Only one stretch of the records below is wanted: the lines from the one holding "(** The four [config.get] values. *)" through the one holding "io (WriteFile targetPath).". Return it exactly, both ends included.

Collected data
BEGIN

(* ===== verification/Main.v ===== *)
(** * Main: [download], [unzip] and the top-level chain of [src/index.js]

    Lines 12-18 ([download]) create a temporary directory, fetch the zip
    export of the spreadsheet and write it there; lines 20-43 ([unzip])
    create a second temporary directory, open the archive, write every
    entry under it in [try], close the archive in [finally], and remove the
    download directory as [dirname(zipPath)]; lines 74-105 chain the two
    with the main function: create the output directory, list the
    extracted directory, select the sheets ([Selector.sheet_names]), launch
    the browser, run the render loop ([Scheduler]), close the browser and
    remove the extracted directory.

    Each awaited file-system, network or browser call is an [io_call] event
    of the [Js] monad of [Prelude]; the environment [io_env] says which calls
    succeed, which suffix [mkdtemp] appends, which entries the archive holds
    and what [readdir] lists.  The render loop, whose promises the browser
    settles in any order, is one event whose end the environment gives as
    the control point where [Scheduler]'s loop stops ([loop_end]); the
    theorems that compose the two take [loop_end] from a stopped run of the
    loop of [Orchestrator].  A loop that ends [Closed] has settled every
    job, so each page of the run was opened and released before
    [browser.close()] ([completed_run_closes_every_page]). *)

From Stdlib Require Import String List ZArith Lia Permutation.
From S2P Require Import Prelude NodePath NodeJoin Selector RenderJob Scheduler Orchestrator.
Import ListNotations.
Import NodePath NodeJoin Selector RenderJob Scheduler Orchestrator.
Open Scope string_scope.
Open Scope js_scope.

Module Main.

(** ** Data *)

(** The awaited calls of lines 12-43 and 74-105. *)
Inductive io_call : Type :=
| Mkdtemp (prefix : string)
| Fetch (url : string)
| WriteFile (path : string)          (* [await pipeline(source, createWriteStream(path))] *)
| ZipOpen (path : string)            (* [await yauzl.open(path)] *)
| OpenReadStream (name : string)     (* [await entry.openReadStream()] *)
| Mkdir (path : string)              (* [await mkdir(path, { recursive: true })] *)
| ZipClose
| Rm (path : string)                 (* [await rm(path, { force: true, recursive: true })] *)
| Readdir (path : string)
| Launch                             (* [await firefox.launch()] *)
| RenderLoop (extracted_dir output_dir : string) (sheets : list string)
| BrowserClose.

Inductive main_exn : Type :=
| IOError (c : io_call)   (* the call rejected *)
| JobRejected.            (* [Promise.race] or [Promise.all] rejected *)

Record io_env : Type := mk_io_env {
  tmpdir : string;                     (* [tmpdir()] *)
  temp_name : string -> string;        (* what [mkdtemp] appends to a prefix *)
  entries : list string;               (* the [entry.filename]s of the archive *)
  listing : list string;               (* [readdir(extractedDir)] *)
  io_ok : io_call -> bool;
  loop_end : list string -> point }.   (* where the render loop over the sheets stops *)

(** The four [config.get] values. *)
Record config : Type := mk_config {
  sheetID : string;
  outputDir : string;
  includeSheets : cfg_value;
  excludeSheets : cfg_value;
  concurrency : Z }.

Abbreviation main_js := (Js io_call main_exn).

(** ** Operations *)

Section Program.
Variable env : io_env.

(** An awaited call: it resolves or rejects, as the environment says. *)
Definition io (c : io_call) : main_js unit :=
  ([c], if io_ok env c then Done tt else Thrown (IOError c)).

Definition mkdtemp (prefix : string) : main_js string :=
  io (Mkdtemp prefix) ;; js_ret (prefix ++ temp_name env prefix).

Definition export_url (id : string) : string :=
  "https://docs.google.com/spreadsheets/d/" ++ id ++ "/export?format=zip".

Definition download (id : string) : main_js string :=
  dir <- mkdtemp (join (tmpdir env) "gs2imgz-") ;;
  let zipPath := join dir (id ++ ".zip") in
  io (Fetch (export_url id)) ;;
  io (WriteFile zipPath) ;;
  js_ret zipPath.

(** The body of [for await (const entry of zip)]. *)
Definition extract_entry (extractedDir name : string) : main_js unit :=
  let targetPath := join extractedDir name in
  if ends_with_slash name then io (Mkdir targetPath)
  else
    io (OpenReadStream name) ;;
    io (Mkdir (dirname targetPath)) ;;
    io (WriteFile targetPath).

Fixpoint extract_entries (extractedDir : string) (es : list string) : main_js unit :=
  match es with
  | [] => js_ret tt
  | e :: es' => extract_entry extractedDir e ;; extract_entries extractedDir es'
  end.

Definition unzip (zipPath : string) : main_js string :=
  extractedDir <- mkdtemp (join (tmpdir env) "gs2imgx-") ;;
  io (ZipOpen zipPath) ;;
  js_finally (extract_entries extractedDir (entries env)) (io ZipClose) ;;
  io (Rm (dirname zipPath)) ;;
  js_ret extractedDir.

(** Lines 90-102: the loop resolves when [Promise.all] does. *)
Definition render_loop (extractedDir outputDir : string) (sheets : list string) : main_js unit :=
  js_emit (RenderLoop extractedDir outputDir sheets) ;;
  match loop_end env sheets with
  | Closed => js_ret tt
  | _ => js_throw JobRejected
  end.

(** Lines 76-105: the [async extractedDir => { ... }] of the last [.then]. *)
Definition render_phase (cfg : config) (extractedDir : string) : main_js unit :=
  let outputDir := normalize (outputDir cfg) in
  io (Mkdir outputDir) ;;
  io (Readdir extractedDir) ;;
  let sheetNames := sheet_names (listing env) (includeSheets cfg) (excludeSheets cfg) in
  io Launch ;;
  render_loop extractedDir outputDir sheetNames ;;
  io BrowserClose ;;
  io (Rm extractedDir).

(** Lines 74-105. *)
Definition main (cfg : config) : main_js unit :=
  zipPath <- download (sheetID cfg) ;;
  extractedDir <- unzip zipPath ;;
  render_phase cfg extractedDir.

End Program.

(** ** Reference traces *)

(** The calls of one archive entry when they all resolve. *)
Definition entry_calls (extractedDir name : string) : list io_call :=
  let targetPath := join extractedDir name in
  if ends_with_slash name then [Mkdir targetPath]
  else [OpenReadStream name; Mkdir (dirname targetPath); WriteFile targetPath].

(** The directories of a run. *)
Definition download_dir (env : io_env) : string :=
  let p := join (tmpdir env) "gs2imgz-" in p ++ temp_name env p.

Definition extracted_dir (env : io_env) : string :=
  let p := join (tmpdir env) "gs2imgx-" in p ++ temp_name env p.

Definition zip_path (env : io_env) (cfg : config) : string :=
  join (download_dir env) (sheetID cfg ++ ".zip").

Definition selected (env : io_env) (cfg : config) : list string :=
  sheet_names (listing env) (includeSheets cfg) (excludeSheets cfg).

(** The calls of a run in which every call resolves, up to the render loop. *)
Definition setup_trace (env : io_env) (cfg : config) : list io_call :=
  [Mkdtemp (join (tmpdir env) "gs2imgz-"); Fetch (export_url (sheetID cfg));
   WriteFile (zip_path env cfg);
   Mkdtemp (join (tmpdir env) "gs2imgx-"); ZipOpen (zip_path env cfg)] ++
  flat_map (entry_calls (extracted_dir env)) (entries env) ++
  [ZipClose; Rm (dirname (zip_path env cfg));
   Mkdir (normalize (outputDir cfg)); Readdir (extracted_dir env); Launch].

(** The render loop of the run stops where [loop_end] says: [st] is a
    stopped state of the loop of [Orchestrator] over the selected sheets,
    whose jobs settle as [RenderJob] computes from the pages [pages]. *)
Definition loop_run (env : io_env) (cfg : config) (pages : string -> page_env) (st : state) : Prop :=
  let sheets := selected env cfg in
  let outcome := job_outcome (extracted_dir env) (normalize (outputDir cfg)) pages sheets in
  reachable sheets (concurrency cfg) outcome st /\
  (forall st', ~ step sheets (concurrency cfg) outcome st st') /\
  loop_end env sheets = pc st.

(** The typestate of the two resources of the run: the archive opened by
    [yauzl.open] and the browser launched by [firefox.launch()].  Opening
    acquires the resource when the call resolves; reading an entry and
    running the render loop need it open; [zip.close()] and
    [browser.close()] release it. *)
Record resources : Type := mk_resources { zip_res : rstate; browser_res : rstate }.

Definition resource_step (env : io_env) (r : resources) (c : io_call) : option resources :=
  let on_zip f := option_map (fun z => mk_resources z (browser_res r)) (f (zip_res r)) in
  let on_browser f := option_map (fun b => mk_resources (zip_res r) b) (f (browser_res r)) in
  match c with
  | ZipOpen _ => on_zip (acquire (io_ok env c))
  | OpenReadStream _ => on_zip use
  | ZipClose => on_zip release
  | Launch => on_browser (acquire (io_ok env c))
  | RenderLoop _ _ _ => on_browser use
  | BrowserClose => on_browser release
  | _ => Some r
  end.

(** The exceptions of the file-system and network calls. *)
Definition io_error (e : main_exn) : Prop := exists c, e = IOError c.

(** Calls that touch neither resource. *)
Definition quiet_call (c : io_call) : bool :=
  match c with
  | Mkdtemp _ | Fetch _ | WriteFile _ | Mkdir _ | Readdir _ | Rm _ => true
  | _ => false
  end.

(** ** Lemmas *)

Section Success.
Variable env : io_env.
Hypothesis Hok : forall c, io_ok env c = true.

Lemma io_resolves c : io env c = ([c], Done tt).
Proof. unfold io. rewrite Hok. reflexivity. Qed.

(** Run a program whose calls all resolve. *)
Local Ltac run_ok := repeat progress (simpl; rewrite ?Hok).

Lemma extract_entries_ok dir es :
  extract_entries env dir es = (flat_map (entry_calls dir) es, Done tt).
Proof.
  induction es as [|e es IH]; [reflexivity|]. simpl.
  unfold extract_entry, entry_calls. rewrite !io_resolves.
  destruct (ends_with_slash e); simpl; rewrite IH; reflexivity.
Qed.

Lemma download_ok id :
  download env id =
  ([Mkdtemp (join (tmpdir env) "gs2imgz-"); Fetch (export_url id);
    WriteFile (join (download_dir env) (id ++ ".zip"))],
   Done (join (download_dir env) (id ++ ".zip"))).
Proof. unfold download, mkdtemp, io. run_ok. reflexivity. Qed.

Lemma unzip_ok zp :
  unzip env zp =
  ([Mkdtemp (join (tmpdir env) "gs2imgx-"); ZipOpen zp] ++
   flat_map (entry_calls (extracted_dir env)) (entries env) ++ [ZipClose; Rm (dirname zp)],
   Done (extracted_dir env))%list.
Proof.
  unfold unzip, mkdtemp, io. run_ok. rewrite extract_entries_ok. run_ok.
  rewrite <- app_assoc. reflexivity.
Qed.

Local Ltac main_setup :=
  unfold main; rewrite download_ok; simpl; rewrite unzip_ok;
  unfold render_phase, render_loop, setup_trace, zip_path, selected, io.

(** The loop resolves: the browser is closed and the extracted directory
    removed. *)
Lemma main_closed cfg :
  loop_end env (selected env cfg) = Closed ->
  main env cfg =
  (setup_trace env cfg ++
   [RenderLoop (extracted_dir env) (normalize (outputDir cfg)) (selected env cfg);
    BrowserClose; Rm (extracted_dir env)], Done tt)%list.
Proof.
  intros Hle. main_setup. unfold selected in Hle. rewrite Hle. run_ok.
  rewrite <- !app_assoc. reflexivity.
Qed.

(** The loop rejects: the main function throws right after it. *)
Lemma main_rejected cfg :
  loop_end env (selected env cfg) <> Closed ->
  main env cfg =
  (setup_trace env cfg ++
   [RenderLoop (extracted_dir env) (normalize (outputDir cfg)) (selected env cfg)],
   Thrown JobRejected)%list.
Proof.
  intros Hle. main_setup. unfold selected in Hle.
  destruct (loop_end env _); [| | | congruence |]; run_ok;
    rewrite <- !app_assoc; reflexivity.
Qed.

End Success.

(** Calls that fetch or write data, the only calls of [download] and of
    the extraction loop. *)
Definition acquiring_call (c : io_call) : bool :=
  match c with
  | Mkdtemp _ | Fetch _ | WriteFile _ | OpenReadStream _ | Mkdir _ => true
  | _ => false
  end.

Local Ltac calls_ok :=
  repeat (apply Forall_trace_bind || intro); try (unfold io, js_ret; simpl; repeat constructor).

Lemma download_acquiring env id :
  Forall (fun c => acquiring_call c = true) (trace_of (download env id)).
Proof. unfold download, mkdtemp. calls_ok. Qed.

Lemma extract_entries_acquiring env dir es :
  Forall (fun c => acquiring_call c = true) (trace_of (extract_entries env dir es)).
Proof.
  induction es as [|e es IH]; simpl; [constructor|].
  apply Forall_trace_bind; [|intros; exact IH].
  unfold extract_entry. destruct (ends_with_slash e); calls_ok.
Qed.

Lemma not_in_acquiring c l :
  acquiring_call c = false -> Forall (fun c => acquiring_call c = true) l -> ~ In c l.
Proof. intros Hc Hl Hin. rewrite Forall_forall in Hl. rewrite (Hl c Hin) in Hc. discriminate. Qed.

#[local] Hint Resolve download_acquiring extract_entries_acquiring : gs.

END

Expected answer →
(** The four [config.get] values. *)
Record config : Type := mk_config {
  sheetID : string;
  outputDir : string;
  includeSheets : cfg_value;
  excludeSheets : cfg_value;
  concurrency : Z }.

Abbreviation main_js := (Js io_call main_exn).

(** ** Operations *)

Section Program.
Variable env : io_env.

(** An awaited call: it resolves or rejects, as the environment says. *)
Definition io (c : io_call) : main_js unit :=
  ([c], if io_ok env c then Done tt else Thrown (IOError c)).

Definition mkdtemp (prefix : string) : main_js string :=
  io (Mkdtemp prefix) ;; js_ret (prefix ++ temp_name env prefix).

Definition export_url (id : string) : string :=
  "https://docs.google.com/spreadsheets/d/" ++ id ++ "/export?format=zip".

Definition download (id : string) : main_js string :=
  dir <- mkdtemp (join (tmpdir env) "gs2imgz-") ;;
  let zipPath := join dir (id ++ ".zip") in
  io (Fetch (export_url id)) ;;
  io (WriteFile zipPath) ;;
  js_ret zipPath.

(** The body of [for await (const entry of zip)]. *)
Definition extract_entry (extractedDir name : string) : main_js unit :=
  let targetPath := join extractedDir name in
  if ends_with_slash name then io (Mkdir targetPath)
  else
    io (OpenReadStream name) ;;
    io (Mkdir (dirname targetPath)) ;;
    io (WriteFile targetPath).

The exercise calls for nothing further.